The health of Indiana’s economy is directly tied to the health of our bodies. To grossly oversimplify things, it’s a lot cheaper and more productive to be healthier. But it’s no secret that Indiana scores near the bottom in public health categories and has for some time. It’s something we need to fix.

According to some recent research from the Richard M. Fairbanks School of Public Health at IUPUI, one of the ways we can target the problem is by taking several steps to broaden and improve our public health system. The logic is that a more proactive approach to wellness will help our state avoid as many preventable medical conditions as we can.

“It costs a lot less to keep people healthy than it does to make them well again, but we historically spend less than 3 percent of our health dollars on public health promotion and prevention,” Valerie Yeager, associate professor of health policy and management and the report’s lead. “We have to change this narrative and invest in keeping people healthy.”

“There is a bidirectional relationship between health and wealth – for individuals and for the communities in which they live. Strategic investments in our public health system can improve health among all Hoosiers, creating opportunity for people and communities that need it the most,” said Yeager.


Where We Are

The research from IUPIU outlined several important facts about where the state ranks in comparison to others regarding overall health. Those facts indicated that we have plenty of room for improvement.

  • Indiana ranks 41st of the 50 states for overall health.
  • Indiana ranks 48th for public health funding. This contributes to higher levels of preventable disease and injuries, which means higher medical costs.
  • Of Indiana’s 94 local health departments, 37 have budgets of less than $10 per capita – well below the national median of $41 per capita.


Four Steps to a Healthier Indiana

More than a dozen steps and best practices were described that state and local health departments could take to improve the capacity and effectiveness of Indiana’s public health system. These boiled down into four primary recommendations. The endgame here is to develop a system that works to protect and improve the health of people and communities, which will also have the positive side effect of bolstering economic strength.

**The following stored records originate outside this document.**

Lemma dispatch_hello_serves e payload se c p :
  fair_env e -> let '(_, se', c') := dispatch_hello e payload se c p in serves se c se' c'.
Proof.
  intros He. unfold dispatch_hello.
  destruct (decode_hello _ _ _) as [[hello|] out]; [|apply serves_refl].
  set (c1 := ev_before e 1 (ev_before e 0 c)).
  assert (serves se c se c1) as H1.
  { eapply serves_trans; [by apply (serves_before e 0)|by apply serves_before]. }
  set (requested := if valid _ then _ else _).
  pose proof (register_publisher_grows (he_publisher hello) (he_boot hello) (he_scope hello)
    requested (co_limits c1) (co_authority c1)) as Hgrow.
  pose proof (registered_boot (he_publisher hello) (he_boot hello) (he_scope hello)
    requested (co_limits c1) (co_authority c1)) as Hreg.
  destruct (AuthorityTable.register_publisher _ _ _ _ _ _) as [registered authority].
  cbn [fst snd] in *. set (c2 := with_authority authority c1).
  assert (serves se c1 se c2) as H2 by (by apply serves_moves; [apply authority_moves|]).
  destruct (failed registered) eqn:Hf; [by eapply serves_trans|].
  set (se' := {| se_publisher := he_publisher hello |}).
  assert (serves se c1 se' c2) as H3.
  { intros Hg Hcap. destruct (H2 Hg Hcap) as (? & ? & ? & _). split_and!; [done|done|done|].
    intros _ _. exact (Hreg Hcap eq_refl). }
  eapply serves_trans; [exact H1|]. eapply serves_trans; [exact H3|].
  eapply serves_trans; [by apply (serves_before e 2)|].
  eapply serves_trans; [apply serves_touch|]. by apply serves_before.
Qed.

Lemma dispatch_heartbeat_serves e payload se c p :
  fair_env e -> let '(_, se', c') := dispatch_heartbeat e payload se c p in serves se c se' c'.
Proof.
  intros He. unfold dispatch_heartbeat.
  destruct (decode_heartbeat _ _ _) as [[beat|] out]; [|apply serves_refl].
  pose proof (heartbeat_grows (hb_publisher beat) (hb_boot beat) (hb_epoch beat)
    (co_authority (ev_before e 0 c))) as Hgrow.
  destruct (AuthorityTable.heartbeat _ _ _ _) as [result authority]. cbn [snd] in Hgrow.
  assert (serves se c se (with_authority authority (ev_before e 0 c))) as H1.
  { eapply serves_trans; [by apply (serves_before e 0)|].
    by apply serves_moves; [apply authority_moves|]. }
  destruct (result_ok result); [|done]. eapply serves_trans; [exact H1|apply serves_touch].
Qed.

Lemma answer_serves e se c p operation :
  fair_env e -> (forall s, moves s (operation s).2) ->
  let '(_, se', c') := answer e se c p operation in serves se c se' c'.
Proof.
  intros He Hop. unfold answer. specialize (Hop (co_store (ev_before e 0 c))).
  destruct (operation _) as [outcome s]. cbn [snd] in Hop.
  eapply serves_trans; [by apply (serves_before e 0)|].
  eapply serves_trans; [|by apply serves_before]. by apply serves_moves.
Qed.

Lemma lifecycle_operation_moves e se q s :
  fair (ev_store e) -> moves s (lifecycle_operation e se q s).2.
Proof.
  intros He. unfold lifecycle_operation.
  destruct (lq_op q); try (by apply transition_moves). by apply revalidate_moves.
Qed.

Lemma summaries_serves e n ls se c :
  fair_env e -> serves se c se (summaries e n ls c).2.
Proof.
  intros He. revert n c. induction ls as [|l ls IH]; intros n c; cbn [summaries]; [apply serves_refl|].
  specialize (IH (S n) (ev_before e n c)). destruct (summaries _ _ _ _) as [ss c'].
  eapply serves_trans; [by apply serves_before|exact IH].
Qed.

Lemma dispatch_serves e f se c :
  fair_env e -> let '(_, se', c') := dispatch e f se c in serves se c se' c'.
Proof.
  intros He. unfold dispatch.
  set (p := {| empty_response with rp_request_id := fr_request_id f; rp_epoch := co_epoch c |}).
  destruct (_ =? Message.Hello); [by apply dispatch_hello_serves|].
  destruct (_ =? Message.Heartbeat); [by apply dispatch_heartbeat_serves|].
  destruct (_ || _).
  { unfold dispatch_mutation. destruct (decode_mutation _ _ _) as [[m|] out]; [|apply serves_refl].
    destruct (se_registered se); [|apply serves_refl]. cbn [negb].
    apply answer_serves; [done|]. intros s. apply batch_moves; [apply He|]. by right; right. }
  destruct (_ || _).
  { unfold dispatch_lifecycle. destruct (decode_lifecycle _ _ _) as [[q|] out]; [|apply serves_refl].
    apply answer_serves; [done|]. intros s. apply lifecycle_operation_moves, He. }
  destruct (_ || _).
  { unfold dispatch_get. destruct (decode_get _ _ _) as [[q|] out]; [|apply serves_refl].
    destruct (_ =? _); [eauto with serves|].
    destruct (get _ _); [|eauto with serves].
    eapply serves_trans; [by apply (serves_before e 0)|by apply serves_before]. }
  destruct (_ =? _).
  { unfold dispatch_summaries.
    pose proof (summaries_serves e 1 (lists (co_store (ev_before e 0 c))) se (ev_before e 0 c) He) as H.
    destruct (summaries _ _ _ _) as [ss c']. eapply serves_trans; [by apply (serves_before e 0)|exact H]. }
  destruct (_ =? _).
  { unfold dispatch_refresh. pose proof (serves_refresh e se (ev_before e 0 c) He) as H.
    destruct (refresh _ _) as [report c']. eapply serves_trans; [by apply (serves_before e 0)|exact H]. }
  destruct (_ =? _); [|apply serves_refl].
  unfold dispatch_goodbye. destruct (se_registered se); [|apply serves_refl].
  apply serves_unregister. eapply serves_trans; [by apply (serves_before e 0)|apply serves_mark_dead].
Qed.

The four overarching recommendations were:

  • Create a uniform approach to deliver foundational public health services across the state.
  • Create a district-level mechanism to enable resource sharing among local health departments.
  • Strengthen the state health department’s oversight and support of local health departments.
  • Create a multidisciplinary statewide committee tasked with executing all of the steps outlined in the report.


Estimates of Costs and Gains

Understandably, transformative processes like the ones detailed by the authors are going to come at a cost. But there are also a lot of rewards we’ll be reaping as well.

A total annual public health spending increase of about $420 million was tallied in the report. This included costs for things like salaries, facilities, administrative costs, increased service capacities, and system capability improvements.

In return, these investments could provide about $518 million in reduced medical costs by their tenth year. This could also have numerous indirect benefits surrounding economic development and growth, as it will present workers with fewer health interruptions along their career pathways. The authors estimate these improvements to public health could also prevent almost 5,000 deaths per year and extend life expectancies for low-income households.


If We Get Healthy, We’ll Save Money

By streamlining and increasing investment in our public health system, the state of Indiana has an opportunity to stem the financial losses that result from poor population health. And according to the research, this type of investment has a fairly good outlook. There’s a lot for us to gain across a range of different levels, provided that we work to address and prevent health problems before they become major issues. When we’re able to keep people well, we can keep Indiana focused on getting things done.